Among the entries below, take the line with "Ha2). exists c2." and the line with "H1 & H2 & H3)].", and output them and every line between them exactly, with nothing else.

Exercise input:
···

(* ===== verification/PollPollerSpec.v ===== *)
(** * The pollfd array and the channels stay in step

    Every registered channel has its own slot; removal moves the last slot
    into the hole and renumbers its channel. The slots do not, however, follow
    a channel that is enabled again. *)

From stdpp Require Import gmap.
From S2P Require Import Prelude Channel Poller PollPoller.

(** ** The invariant *)

(** The slot of a registered channel. *)
Definition slot_of (pl : PollPoller) (c : Channel) (pfd : pollfd) : Prop :=
  0 <= index_ c /\ pollfds_ pl !! Z.to_nat (index_ c) = Some pfd /\
  (pfd_fd pfd = fd_ c \/ pfd_fd pfd = - fd_ c - 1) /\ pfd_events pfd = events_ c /\
  (events_ c = 0 -> pfd_fd pfd = - fd_ c - 1).

Record pp_inv (s : PollPoller * chans) : Prop := mkPpInv {
  pi_map : forall fd p, pp_channels s.1 !! fd = Some p ->
    exists c, s.2 !! p = Some c /\ fd_ c = fd /\ addedToLoop_ c = true;
  pi_added : forall p c, s.2 !! p = Some c -> addedToLoop_ c = true ->
    pp_channels s.1 !! fd_ c = Some p /\ exists pfd, slot_of s.1 c pfd;
  pi_new : forall p c, s.2 !! p = Some c -> addedToLoop_ c = false -> events_ c = 0;
  pi_chan : forall p c, s.2 !! p = Some c ->
    0 <= fd_ c < 2 ^ 31 /\ 0 <= events_ c < 8 /\ eventHandling_ c = false;
  pi_slot : forall i pfd, pollfds_ s.1 !! i = Some pfd ->
    exists p c, s.2 !! p = Some c /\ addedToLoop_ c = true /\ index_ c = Z.of_nat i;
  pi_size : zlen (pollfds_ s.1) < 2 ^ 31 - 1;
}.

(** Beyond the owners' protocol, this poller needs a channel that is
    registered to be new (removal does not reset the index), and room in the
    array. *)
Definition pp_op_ok (s : PollPoller * chans) (o : chan_op) : Prop :=
  op_ok s.2 o /\
  (forall p f c, op_events o = Some (p, f) -> s.2 !! p = Some c -> addedToLoop_ c = false ->
     index_ c < 0 /\ zlen (pollfds_ s.1) < 2 ^ 31 - 2).

Definition pp_op_okb (s : PollPoller * chans) (o : chan_op) : bool :=
  op_okb s.2 o &&
  match op_events o with
  | Some (p, _) =>
      match s.2 !! p with
      | Some c => addedToLoop_ c || ((index_ c <? 0) && (zlen (pollfds_ s.1) <? 2 ^ 31 - 2))
      | None => false
      end
  | None => true
  end.

Lemma pp_op_okb_sound s o : pp_op_okb s o = true -> pp_op_ok s o.
Proof.
  intros [H1%op_okb_sound H2]%andb_true_iff. split; [done|]. intros p f c Ho Hc Ha.
  rewrite Ho, Hc, Ha in H2. cbn in H2. apply andb_true_iff in H2 as [?%Z.ltb_lt ?%Z.ltb_lt]. done.
Qed.

(** The index determines the channel: two registered channels never share a
    slot. *)
Lemma pi_index_inj s p1 p2 c1 c2 : pp_inv s ->
  s.2 !! p1 = Some c1 -> s.2 !! p2 = Some c2 -> addedToLoop_ c1 = true -> addedToLoop_ c2 = true ->
  index_ c1 = index_ c2 -> p1 = p2.
Proof.
  intros Hi H1 H2 A1 A2 Hx.
  destruct (pi_added _ Hi _ _ H1 A1) as [M1 (f1 & _ & S1 & D1 & _)].
  destruct (pi_added _ Hi _ _ H2 A2) as [M2 (f2 & _ & S2 & D2 & _)].
  destruct (pi_chan _ Hi _ _ H1) as [R1 _]. destruct (pi_chan _ Hi _ _ H2) as [R2 _].
  rewrite Hx, S2 in S1. injection S1 as <-. assert (fd_ c1 = fd_ c2) as Heq by lia.
  rewrite Heq, M2 in M1. by injection M1.
Qed.

Lemma pi_fd_inj s p1 p2 c1 c2 : pp_inv s ->
  s.2 !! p1 = Some c1 -> s.2 !! p2 = Some c2 -> addedToLoop_ c1 = true -> addedToLoop_ c2 = true ->
  fd_ c1 = fd_ c2 -> p1 = p2.
Proof.
  intros Hi H1 H2 A1 A2 Hx. destruct (pi_added _ Hi _ _ H1 A1) as [M1 _].
  destruct (pi_added _ Hi _ _ H2 A2) as [M2 _]. rewrite Hx, M2 in M1. by injection M1.
Qed.

Lemma s16_small ev : 0 <= ev < 8 -> s16 ev = ev.
Proof. intros. unfold s16. apply signed_small; lia. Qed.

(** The masks the operations produce. *)
Lemma op_events_range o p f ev : op_events o = Some (p, f) -> 0 <= ev < 8 -> 0 <= f ev < 8.
Proof.
  intros Ho Hev. assert (exists n : nat, (n < 8)%nat /\ ev = Z.of_nat n) as (n & Hn & ->)
    by (exists (Z.to_nat ev); lia).
  destruct o; cbn in Ho; try done; injection Ho as <- <-;
    do 8 (destruct n as [|n]; [vm_compute; split; congruence|]); lia.
Qed.

(** ** updateChannel *)

Lemma pp_register_ok f s p c :
  pp_inv s -> s.2 !! p = Some c -> addedToLoop_ c = false -> index_ c < 0 ->
  zlen (pollfds_ s.1) < 2 ^ 31 - 2 -> 0 <= f (events_ c) < 8 -> f (events_ c) <> 0 ->
  (forall p' c', s.2 !! p' = Some c' -> fd_ c' = fd_ c -> addedToLoop_ c' = false) ->
  exists s', with_events f s p = Ok s' /\ pp_inv s'.
Proof.
  intros Hi Hc Ha Hx Hsz Hev Hne Hu. destruct s as [pl st]. cbn in Hc, Hsz, Hu.
  rewrite (with_events_eq f (pl, st) p c Hc). cbn [fst snd updateChannel PollPoller_Poller].
  unfold pp_updateChannel, chan_deref. rewrite lookup_insert_eq. cbn [mbind outcome_bind].
  set (c1 := touched f c). change (fd_ c1) with (fd_ c). change (index_ c1) with (index_ c).
  change (events_ c1) with (f (events_ c)). destruct (Z.ltb_spec (index_ c) 0); [|lia].
  assert (pp_channels pl !! fd_ c = None) as Hm.
  { destruct (pp_channels pl !! fd_ c) as [p'|] eqn:E; [|done].
    destruct (pi_map _ Hi _ _ E) as (c' & Hc' & Hf & Ha'). cbn in Hc'. rewrite (Hu p' c' Hc' Hf) in Ha'. done. }
  rewrite (bool_decide_eq_true_2 _ Hm). cbn [c_assert mbind outcome_bind].
  rewrite (chan_modify_ok _ _ c1 _ (lookup_insert_eq _ _ _)). cbn [mbind outcome_bind].
  rewrite insert_insert_eq, s16_small by done.
  pose proof (zlen_nonneg (pollfds_ pl)). rewrite s32_small by (rewrite zlen_app, zlen_singleton; lia).
  set (n := zlen (_ ++ _) - 1). assert (n = zlen (pollfds_ pl)) as Hn
    by (subst n; rewrite zlen_app, zlen_singleton; lia). clearbody n.
  eexists. split; [done|]. destruct (pi_chan _ Hi p c Hc) as (Hfd & _ & Heh).
  constructor; cbn [fst snd pollfds_ pp_channels].
  - intros fd q. rewrite lookup_insert. case_decide as Ef; [intros [= <-]|intros Hq].
    + exists (set_index n c1). rewrite lookup_insert_eq. subst fd. done.
    + destruct (pi_map _ Hi fd q Hq) as (c2 & Hc2 & Hf2 & Ha2). exists c2.
      rewrite lookup_insert_ne; [done|]. intros <-. cbn in Hc2. congruence.
  - intros q c2. rewrite lookup_insert. case_decide as Ep; [intros [= <-] _; subst q|intros Hc2 Ha2].
    + split; [by rewrite lookup_insert_eq|]. eexists. split; [cbn; lia|]. split_and!; cbn.
      * rewrite lookup_app_r by (unfold zlen in Hn; lia).
        replace (Z.to_nat n - _)%nat with 0%nat by (unfold zlen in Hn; lia). done.
      * by left. * done. * done.
    + destruct (pi_added _ Hi _ _ Hc2 Ha2) as [Hm2 (pfd & H1 & H2 & H3)].
      split; [rewrite lookup_insert_ne; [done|cbn in Hm2; congruence]|].
      exists pfd. split; [done|]. split; [|done]. by apply lookup_app_l_Some.
  - intros q c2. rewrite lookup_insert. case_decide; [intros [= <-]; done|apply (pi_new _ Hi)].
  - intros q c2. rewrite lookup_insert. case_decide; [intros [= <-]; done|apply (pi_chan _ Hi)].
  - intros i pfd [Hl|[Hge [Hl _]%list_lookup_singleton_Some]]%lookup_app_Some.
    + destruct (pi_slot _ Hi i pfd Hl) as (q & c2 & Hc2 & Ha2 & Hx2). exists q, c2. cbn in Hc2.
      rewrite lookup_insert_ne; [done|]. intros <-. congruence.
    + exists p, (set_index n c1). rewrite lookup_insert_eq. cbn. unfold zlen in Hn. split_and!; [done..|lia].
  - rewrite zlen_app, zlen_singleton. lia.
Qed.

···

Solved problem:
    + destruct (pi_map _ Hi fd q Hq) as (c2 & Hc2 & Hf2 & Ha2). exists c2.
      rewrite lookup_insert_ne; [done|]. intros <-. cbn in Hc2. congruence.
  - intros q c2. rewrite lookup_insert. case_decide as Ep; [intros [= <-] _; subst q|intros Hc2 Ha2].
    + split; [by rewrite lookup_insert_eq|]. eexists. split; [cbn; lia|]. split_and!; cbn.
      * rewrite lookup_app_r by (unfold zlen in Hn; lia).
        replace (Z.to_nat n - _)%nat with 0%nat by (unfold zlen in Hn; lia). done.
      * by left. * done. * done.
    + destruct (pi_added _ Hi _ _ Hc2 Ha2) as [Hm2 (pfd & H1 & H2 & H3)].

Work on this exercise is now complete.